On his blog Via Meadia, Walter Russell Mead reflects on the meaning of the storm:
Sandy isn’t an irruption of abnormality into a sane and sensible world; it is a reminder of what the world really is like. Human beings want to build lives that exclude what we can’t control — but we can’t.
Hurricane Sandy is many things; one of those things is a symbol. The day is coming for all of us when a storm enters our happy, busy lives and throws them into utter disarray. The job on which everything depends can disappear. That relationship that holds everything together can fall apart. The doctor can call and say the test results are not good. All of these things can happen to anybody; something like this will happen to us all.
Somewhere in the future, each of us has an inescapable appointment with irresistible force.
Read the rest here.




October 31st, 2012 | 7:28 am
I blame Bush. He could have stopped global warming, but he refused to do so.

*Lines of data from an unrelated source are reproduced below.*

Definition scenario3 : Home jsstring :=
  restoreAndClose (snapshot 0 scenario2) scenario2.

(** The same sessions as handler runs, one by one. *)
Definition firstRequest : list (Event jsstring) :=
  [Submit contactForm false].

Definition refinement : list (Event jsstring) :=
  [Submit phoneField true; Settle 0 (generatorOk threeMessages) 2000].

Definition scenario2Events : list (Event jsstring) :=
  firstRequest ++ [Settle 0 (generatorOk threeMessages) 1000] ++ refinement.


Definition twoTurns : list (Turn (Json := jsstring)) :=
  [ (contactForm, false, generatorOk threeMessages, 1000);
    (phoneField, true, generatorOk threeMessages, 2000) ].

(** Snapshot 1 is previewed and restored, and a refinement follows. *)
Definition branchingRun : list (Event jsstring) :=
  scenario2Events ++
  [Preview 0; Restore; Submit darkMode true;
   Settle 0 (generatorOk threeMessages) 3000].

(** With two snapshots in the store the modal is opened on the first,
    and a refinement is submitted from the refine bar while the modal
    is still open. *)
Definition pendingWithModal : list (Event jsstring) :=
  scenario2Events ++ [Preview 0; Submit phoneField true].

(** The session is reset after two generations. *)
Definition startedOver : list (Event jsstring) := scenario2Events ++ [Reset].

End Demo.


Import Demo.

(** * Properties *)

(** ** Strings *)

Lemma trim_blank : trim (lit "   ") = [].
Proof. reflexivity. Qed.

Lemma trim_both_ends : trim (lit "  Add a phone field ") = phoneField.
Proof. reflexivity. Qed.

(** ** Arrays *)

Section ArrayFacts.
Context {A : Type}.

Lemma app_eq_same_length (a c b d : list A) :
  length a = length c -> a ++ b = c ++ d -> a = c /\ b = d.
Proof.
  revert c; induction a as [|x a IH]; intros [|y c] Hlen Heq;
    simpl in *; try discriminate.
  - now split.
  - injection Heq as -> Heq. destruct (IH c) as [-> ->]; auto.
Qed.

Lemma slice_prefix (n : Z) (l : list A) :
  0 <= n -> slice 0 n l = firstn (Z.to_nat n) l.
Proof.
  intros Hn. unfold slice, relIndex.
  assert (Hlen : 0 <= Z.of_nat (length l)) by lia.
  change (0 <? 0) with false. cbv iota.
  destruct (Z.ltb_spec n 0); [lia|].
  rewrite (Z.min_l 0) by lia. simpl skipn. rewrite Z.sub_0_r.
  destruct (Z.le_ge_cases n (Z.of_nat (length l))) as [Hle|Hge].
  - now rewrite Z.min_l by lia.
  - rewrite Z.min_r by lia. rewrite Nat2Z.id.
    rewrite firstn_all. symmetry. apply firstn_all2. lia.
Qed.


Lemma firstn_incl (n : nat) (l : list A) : incl (firstn n l) l.
Proof.
  revert n; induction l as [|x l IH]; intros [|n]; simpl;
    try apply incl_nil_l.
  intros y [->|Hy]; [now left|right; now apply (IH n)].
Qed.

End ArrayFacts.

(** ** Numbering *)

Lemma countFrom_length (n : Z) (k : nat) : length (countFrom n k) = k.
Proof. revert n; induction k; intros n; simpl; auto. Qed.

Lemma countFrom_app (n : Z) (a b : nat) :
  countFrom n (a + b) = countFrom n a ++ countFrom (n + Z.of_nat a) b.
Proof.
  revert n; induction a as [|a IH]; intros n.
  - simpl. now rewrite Z.add_0_r.
  - cbn [Nat.add countFrom app]. rewrite IH. do 3 f_equal. lia.
Qed.

Lemma countFrom_In (n : Z) (k : nat) (x : Z) :
  In x (countFrom n k) <-> n <= x < n + Z.of_nat k.
Proof.
  revert n; induction k as [|k IH]; intros n.
  - simpl. lia.
  - cbn [countFrom In]. rewrite IH. lia.
Qed.

Lemma countFrom_firstn (n : Z) (k m : nat) :
  (m <= k)%nat -> firstn m (countFrom n k) = countFrom n m.
Proof.
  intros Hm. replace k with (m + (k - m))%nat by lia.
  rewrite countFrom_app.
  rewrite firstn_app, countFrom_length, Nat.sub_diag. simpl.
  rewrite app_nil_r. apply firstn_all2. rewrite countFrom_length. lia.
Qed.

Section Properties.
Context {Json : Type} `{Stringify Json}.

Local Abbreviation UIVersion := (UIVersion.t Json).
Local Abbreviation Session := (Session Json).
Local Abbreviation Home := (Home Json).
Local Abbreviation Event := (Event Json).
Local Abbreviation FetchResult := (FetchResult Json).

#[local] Arguments Z.add : simpl never.
#[local] Arguments Z.sub : simpl never.
#[local] Arguments Z.of_nat : simpl never.

Implicit Types (s : Session) (h : Home) (v u : UIVersion) (e : Event)
         (r : FetchResult) (p : Pending) (vs : list UIVersion)
         (prompt : jsstring) (isRefinement : bool) (now : Z).

Lemma ids_app vs1 vs2 : ids (vs1 ++ vs2) = ids vs1 ++ ids vs2.
Proof. apply map_app. Qed.

Lemma ids_length vs : length (ids vs) = length vs.
Proof. apply length_map. Qed.

(** In a numbered store the position of a snapshot is given by its id. *)
Lemma numbered_split (n : Z) pre v post :
  ids (pre ++ v :: post) = countFrom n (length (pre ++ v :: post)) ->
  ids pre = countFrom n (length pre) /\
  UIVersion.id v = n + Z.of_nat (length pre) /\
  ids post = countFrom (n + Z.of_nat (length pre) + 1) (length post).
Proof.
  rewrite ids_app, length_app, countFrom_app. intros Heq.
  apply app_eq_same_length in Heq
    as [Hpre Hrest]; [|now rewrite ids_length, countFrom_length].
  simpl in Hrest. injection Hrest as Hv Hpost. auto.
Qed.

Lemma numbered_bounds (n : Z) vs v :
  ids vs = countFrom n (length vs) -> In v vs ->
  n <= UIVersion.id v < n + Z.of_nat (length vs).
Proof.
  intros Hn Hin. apply countFrom_In. rewrite <- Hn. now apply in_map.
Qed.

Lemma inRange_spec (n x : Z) (len : nat) :
  inRange n x len = true <-> n <= x < n + Z.of_nat len.
Proof. unfold inRange. rewrite andb_true_iff, Z.leb_le, Z.ltb_lt. tauto. Qed.

(** In a store numbered from [n], [findIndex] on an id is arithmetic. *)
Lemma numbered_findIndex (n i x : Z) vs :
  ids vs = countFrom n (length vs) ->
  findIndexFrom (fun u => UIVersion.id u =? x) vs i
  = if inRange n x (length vs) then i + (x - n) else -1.
Proof.
  revert n i; induction vs as [|u vs IH]; intros n i Hn.
  - simpl. destruct (inRange n x 0) eqn:E; [|reflexivity].
    apply inRange_spec in E. simpl in E. lia.
  - simpl in Hn. injection Hn as Hu Hrest. cbn [findIndexFrom].
    rewrite (IH (n + 1) (i + 1) Hrest).
    destruct (Z.eqb_spec (UIVersion.id u) x) as [E|E].
    + assert (inRange n x (length (u :: vs)) = true) as ->
          by (apply inRange_spec; simpl length; lia).
      lia.
    + destruct (inRange (n + 1) x (length vs)) eqn:E1.
      * apply inRange_spec in E1.
        assert (inRange n x (length (u :: vs)) = true) as ->
            by (apply inRange_spec; simpl length; lia).
        lia.
      * destruct (inRange n x (length (u :: vs))) eqn:E2; [|reflexivity].
        apply inRange_spec in E2. simpl length in E2.
        assert (inRange (n + 1) x (length vs) = true)
          by (apply inRange_spec; lia).
        congruence.
Qed.

Lemma numbered_firstn (n : Z) pre v post :
  ids (pre ++ v :: post) = countFrom n (length (pre ++ v :: post)) ->
  firstn (Z.to_nat (UIVersion.id v - n + 1)) (pre ++ v :: post) = pre ++ [v].
Proof.
  intros Hn. destruct (numbered_split _ _ _ _ Hn) as (_ & Hv & _).
  replace (Z.to_nat (UIVersion.id v - n + 1)) with (length pre + 1)%nat by lia.
  rewrite firstn_app.
  replace (length pre + 1 - length pre)%nat with 1%nat by lia.
  rewrite firstn_all2 by lia. reflexivity.
Qed.

Lemma numbered_prefix (n : Z) vs v :
  ids vs = countFrom n (length vs) -> In v vs ->
  exists pre post,
    vs = pre ++ v :: post /\
    UIVersion.id v = n + Z.of_nat (length pre) /\
    firstn (Z.to_nat (UIVersion.id v - n + 1)) vs = pre ++ [v].
Proof.
  intros Hn Hin. destruct (in_split _ _ Hin) as (pre & post & ->).
  exists pre, post. destruct (numbered_split _ _ _ _ Hn) as (_ & Hv & _).
  split; [reflexivity|]. split; [exact Hv|]. now apply numbered_firstn.
Qed.

(** What [restoreVersion] leaves of a store numbered from [n]: the
    snapshots up to the given id if the store has that id, none if not. *)
Lemma restoreVersion_versions (n : Z) s v :
  ids (versions s) = countFrom n (length (versions s)) ->
  versions (restoreVersion v s)
  = if inRange n (UIVersion.id v) (length (versions s))
    then firstn (Z.to_nat (UIVersion.id v - n + 1)) (versions s)
    else [].
Proof.
  intros Hn. cbn [restoreVersion versions]. unfold findIndex.
  rewrite (numbered_findIndex n 0 _ _ Hn).
  destruct (inRange n (UIVersion.id v) (length (versions s))) eqn:E.
  - apply inRange_spec in E. rewrite slice_prefix by lia. f_equal; lia.
  - change (-1 + 1) with 0. now rewrite slice_prefix by lia.
Qed.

So we still have hurricanes.
OK, I’m just KIDDING! But this line of [reasoning] is not far from the rants of Al Gore and the many who still buy into this huge pseudo-scientific hoax.
[The hoax is not in the changes in global temperatures, a known fact. The hoax is in the simplistic cause-and-effect message, the apocalyptic warnings, and the panic which causes some to believe we need to impose devastating poverty, today, right now, on the bulk of the world's population in order to solve a hypothetical problem which may or may not happen in a hundred years.]
October 31st, 2012 | 11:54 am
@Joe, The only thing you left out was that the all the warnings may be correct but the proposed cure may just fail for a different reason.